-- Work order --
Once you reach the line containing "Proof. intros Hb." in the data below, restate each line word for word up to and including the one containing "destruct (Z.leb_spec (Z.of_nat".

-- Saved entries --
+ + +

(** ** [GCMForTLS12] *)

Module ForTLS12.
Record t := mk { g : GCM; next : Z }.

Definition New (cipher : blockExpanded) : outcome gcm_error t :=
  let! g := newGCM_std cipher in Ret {| g := g; next := 0 |}.

Definition NonceSize (s : t) : Z := gcmStandardNonceSize.
Definition Overhead (s : t) : Z := gcmTagSize.

Definition Seal {E} (s : t) (c : call) : outcome E bytes * t :=
  let nonce := c_nonce c in
  if negb (Z.of_nat (length nonce) =? gcmStandardNonceSize) then (bad_nonce_length, s) else
  let counter := nonce_counter nonce in
  match advance (next s) counter with
  | Ret n => let s := {| g := g s; next := n |} in (seal_call (g s) c, s)
  | Err e => (Err e, s)
  | Panic w => (Panic w, s)
  end.

Definition Open (s : t) (alloc : Z) (dst : Slice) (nonce : bytes) (ciphertext data : Slice) :=
  Gcm.Open alloc (g s) dst nonce ciphertext data.
End ForTLS12.

(** ** [GCMForTLS13] *)

Module ForTLS13.
Record t := mk { g : GCM; ready : bool; mask : Z; next : Z }.

Definition New (cipher : blockExpanded) : outcome gcm_error t :=
  let! g := newGCM_std cipher in Ret {| g := g; ready := false; mask := 0; next := 0 |}.

Definition NonceSize (s : t) : Z := gcmStandardNonceSize.
Definition Overhead (s : t) : Z := gcmTagSize.

Definition Seal {E} (s : t) (c : call) : outcome E bytes * t :=
  let nonce := c_nonce c in
  if negb (Z.of_nat (length nonce) =? gcmStandardNonceSize) then (bad_nonce_length, s) else
  let counter := nonce_counter nonce in
  let s := if ready s then s
           else {| g := g s; ready := true; mask := counter; next := next s |} in
  let counter := counter ⊕ mask s in
  match advance (next s) counter with
  | Ret n =>
      let s := {| g := g s; ready := ready s; mask := mask s; next := n |} in
      (seal_call (g s) c, s)
  | Err e => (Err e, s)
  | Panic w => (Panic w, s)
  end.

Definition Open (s : t) (alloc : Z) (dst : Slice) (nonce : bytes) (ciphertext data : Slice) :=
  Gcm.Open alloc (g s) dst nonce ciphertext data.
End ForTLS13.

(** ** [GCMForSSH] *)

Module ForSSH.
Record t := mk { g : GCM; ready : bool; start : Z; next : Z }.

Definition New (cipher : blockExpanded) : outcome gcm_error t :=
  let! g := newGCM_std cipher in Ret {| g := g; ready := false; start := 0; next := 0 |}.

Definition NonceSize (s : t) : Z := gcmStandardNonceSize.
Definition Overhead (s : t) : Z := gcmTagSize.

Definition Seal {E} (s : t) (c : call) : outcome E bytes * t :=
  let nonce := c_nonce c in
  if negb (Z.of_nat (length nonce) =? gcmStandardNonceSize) then (bad_nonce_length, s) else
  let counter := nonce_counter nonce in
  let s := if ready s then s
           else {| g := g s; ready := true; start := counter; next := next s |} in
  let counter := u64 (counter - start s) in
  match advance (next s) counter with
  | Ret n =>
      let s := {| g := g s; ready := ready s; start := start s; next := n |} in
      (seal_call (g s) c, s)
  | Err e => (Err e, s)
  | Panic w => (Panic w, s)
  end.

Definition Open (s : t) (alloc : Z) (dst : Slice) (nonce : bytes) (ciphertext data : Slice) :=
  Gcm.Open alloc (g s) dst nonce ciphertext data.
End ForSSH.

(** ** The interface: an AEAD that orders its nonces *)

(** [stamp s n] is the counter the state [s] reads off the nonce [n]. *)
Class CounterOps (T : Type) := {
  aead_seal {E} : T -> call -> outcome E bytes * T;
  aead_gcm : T -> GCM;
  aead_next : T -> Z;
  stamp : T -> bytes -> Z;
  aead_inv : T -> Prop
}.

Definition call_ok (c : call) : Prop := bytes_ok (c_nonce c).
(** ** The CBC padding check *)

Lemma msb_clear_mask_spec t : 0 <= t ->
  msb_clear_mask t = if Z.testbit t 31 then 0 else 255.
Proof.
  intros Ht. unfold msb_clear_mask, int32, signed.
  assert (Hb : Z.testbit (Z.lnot t mod 2 ^ 32) 31 = negb (Z.testbit t 31)).
  { rewrite Z.testbit_mod_pow2 by lia. rewrite Z.lnot_spec by lia. done. }
  pose proof (Z.mod_pos_bound (Z.lnot t) (2 ^ 32) ltac:(lia)) as Hy.
  set (y := Z.lnot t mod 2 ^ 32) in *. change (32 - 1) with 31.
  rewrite Z.testbit_eqb in Hb by lia.
  destruct (Z.ltb_spec y (2 ^ 31)) as [Hlt|Hge].
  - rewrite Z.div_small in Hb by lia. destruct (Z.testbit t 31); [|done].
    rewrite Z.shiftr_div_pow2, Z.div_small by lia. done.
  - replace (y / 2 ^ 31) with 1 in Hb.
    2:{ apply Z.div_unique with (y - 2 ^ 31); lia. }
    destruct (Z.testbit t 31); [done|].
    rewrite Z.shiftr_div_pow2 by lia.
    replace ((y - 2 ^ 32) / 2 ^ 31) with (-1); [done|].
    apply Z.div_unique with (y - 2 ^ 31); lia.
Qed.

(** The difference of two small numbers as [uint]s. *)
Lemma msb_clear_mask_sub a b : 0 <= a < 2 ^ 31 -> 0 <= b < 2 ^ 31 ->
  msb_clear_mask (u64 (a - b)) = if b <=? a then 255 else 0.
Proof.
  intros Ha Hb. pose proof (Z.mod_pos_bound (a - b) (2 ^ 64) ltac:(lia)).
  rewrite msb_clear_mask_spec by (unfold u64; lia). unfold u64.
  destruct (Z.leb_spec b a) as [Hle|Hgt].
  - rewrite Z.mod_small by lia. by rewrite (testbit_high _ 31) by lia.
  - replace (Z.testbit ((a - b) mod 2 ^ 64) 31) with true; [done|].
    replace ((a - b) mod 2 ^ 64) with (2 ^ 64 + (a - b))
      by (apply Z.mod_unique with (-1); lia).
    rewrite Z.testbit_eqb by lia. symmetry. apply Z.eqb_eq.
    replace (2 ^ 64 + (a - b)) with ((2 ^ 33 - 1) * 2 ^ 31 + (2 ^ 31 + (a - b))) by lia.
    rewrite Z.div_add_l, Z.div_small by lia. done.
Qed.

Lemma ldiff_255 g x : is_byte g -> is_byte x -> is_byte (Z.ldiff g x) /\
  (Z.ldiff g x = 255 <-> g = 255 /\ x = 0).
Proof.
  intros Hg Hx.
  set (f := fun g x => let l := Z.ldiff g x in
    (0 <=? l) && (l <? 256) && Bool.eqb (l =? 255) ((g =? 255) && (x =? 0))).
  assert (Hf : f g x = true) by (apply (byte_cases2 f); [vm_compute; reflexivity|done..]).
  unfold f in Hf. rewrite !andb_true_iff, eqb_true_iff, Z.leb_le, Z.ltb_lt in Hf.
  destruct Hf as [[H1 H2] H3]. split; [unfold is_byte; lia|].
  rewrite <- !Z.eqb_eq, H3, andb_true_iff. done.
Qed.

(** The final folding of the bits of [good]. *)
Definition fold_good (good : Z) : Z :=
  let good := good &&& u8 (good ≪ 4) in
  let good := good &&& u8 (good ≪ 2) in
  let good := good &&& u8 (good ≪ 1) in
  u8 (int8 good ≫ 7).

Lemma fold_good_spec g : is_byte g -> fold_good g = if g =? 255 then 255 else 0.
Proof.
  intros Hg. apply Z.eqb_eq.
  apply (byte_cases (fun g => fold_good g =? if g =? 255 then 255 else 0)); [|done].
  vm_compute. reflexivity.
Qed.

Lemma land_255 b : is_byte b -> 255 &&& b = b.
Proof. intros Hb. rewrite Z.land_comm. change 255 with (Z.ones 8). by apply land_ones_id. Qed.

Lemma nth_byte_ok b i : bytes_ok b -> is_byte (nth_byte b i).
Proof.
  intros Hb. unfold nth_byte. destruct (decide (i < length b)%nat) as [Hi|Hi].
  - rewrite Forall_nth in Hb. by apply Hb.
  - rewrite nth_overflow by lia. done.
Qed.

(** The last [p + 1] bytes all equal [p]. *)
Definition padded_with (payload : bytes) (p : Z) : Prop :=
  p < Z.of_nat (length payload) /\
  forall j : nat, Z.of_nat j <= p -> nth_byte payload (length payload - 1 - j) = p.

Lemma padding_loop_spec payload p good n : bytes_ok payload -> is_byte p -> is_byte good ->
  (n <= 256)%nat ->
  let g := for_range 0 n (padding_step payload p) good in
  is_byte g /\
  (g = 255 <-> good = 255 /\
     forall j : nat, (j < n)%nat -> Z.of_nat j <= p -> nth_byte payload (length payload - 1 - j) = p).
Proof.
  intros Hok Hp Hg Hn. cbv zeta. revert Hn.
  apply (for_range_ind (fun n g => (n <= 256)%nat -> is_byte g /\
    (g = 255 <-> good = 255 /\
     forall j : nat, (j < n)%nat -> Z.of_nat j <= p -> nth_byte payload (length payload - 1 - j) = p)));
    [lia| |].
  { intros _. split; [done|]. split; [|by intros [H _]]. intros H. split; [done|]. intros j Hj. lia. }
  intros i g Hi IH Hi'. destruct IH as [Hgb IH]; [lia|].
  unfold padding_step. unfold is_byte in Hp. rewrite msb_clear_mask_sub by lia.
  pose proof (nth_byte_ok payload (length payload - 1 - i) Hok) as Hb.
  set (b := nth_byte payload (length payload - 1 - i)) in *.
  destruct (Z.leb_spec (Z.of_nat i) p) as [Hle|Hgt].
  - rewrite !land_255 by done.
    assert (Hx : is_byte (p ⊕ b)) by (apply lxor_range; done || lia).
    destruct (ldiff_255 g (p ⊕ b) Hgb Hx) as [H1 H2]. split; [done|]. rewrite H2, IH.
    rewrite Z.lxor_eq_0_iff. split.
    + intros [[H3 H4] H5]. split; [done|]. intros j Hj Hjp.
      destruct (decide (j = i)) as [->|]; [by rewrite H5|]. apply H4; lia.
    + intros [H3 H4]. split; [split; [done|]|].
      * intros j Hj Hjp. apply H4; lia.
      * symmetry. apply H4; lia.
  - rewrite !Z.land_0_l, Z.lxor_0_l, Z.ldiff_0_r. split; [done|]. rewrite IH.
    split; intros [H3 H4]; split; try done; intros j Hj Hjp; apply H4; lia.
Qed.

+ + +

-- Solution to the exercise --
Proof. intros Hb. rewrite Z.land_comm. change 255 with (Z.ones 8). by apply land_ones_id. Qed.

Lemma nth_byte_ok b i : bytes_ok b -> is_byte (nth_byte b i).
Proof.
  intros Hb. unfold nth_byte. destruct (decide (i < length b)%nat) as [Hi|Hi].
  - rewrite Forall_nth in Hb. by apply Hb.
  - rewrite nth_overflow by lia. done.
Qed.

(** The last [p + 1] bytes all equal [p]. *)
Definition padded_with (payload : bytes) (p : Z) : Prop :=
  p < Z.of_nat (length payload) /\
  forall j : nat, Z.of_nat j <= p -> nth_byte payload (length payload - 1 - j) = p.

Lemma padding_loop_spec payload p good n : bytes_ok payload -> is_byte p -> is_byte good ->
  (n <= 256)%nat ->
  let g := for_range 0 n (padding_step payload p) good in
  is_byte g /\
  (g = 255 <-> good = 255 /\
     forall j : nat, (j < n)%nat -> Z.of_nat j <= p -> nth_byte payload (length payload - 1 - j) = p).
Proof.
  intros Hok Hp Hg Hn. cbv zeta. revert Hn.
  apply (for_range_ind (fun n g => (n <= 256)%nat -> is_byte g /\
    (g = 255 <-> good = 255 /\
     forall j : nat, (j < n)%nat -> Z.of_nat j <= p -> nth_byte payload (length payload - 1 - j) = p)));
    [lia| |].
  { intros _. split; [done|]. split; [|by intros [H _]]. intros H. split; [done|]. intros j Hj. lia. }
  intros i g Hi IH Hi'. destruct IH as [Hgb IH]; [lia|].
  unfold padding_step. unfold is_byte in Hp. rewrite msb_clear_mask_sub by lia.
  pose proof (nth_byte_ok payload (length payload - 1 - i) Hok) as Hb.
  set (b := nth_byte payload (length payload - 1 - i)) in *.
  destruct (Z.leb_spec (Z.of_nat i) p) as [Hle|Hgt].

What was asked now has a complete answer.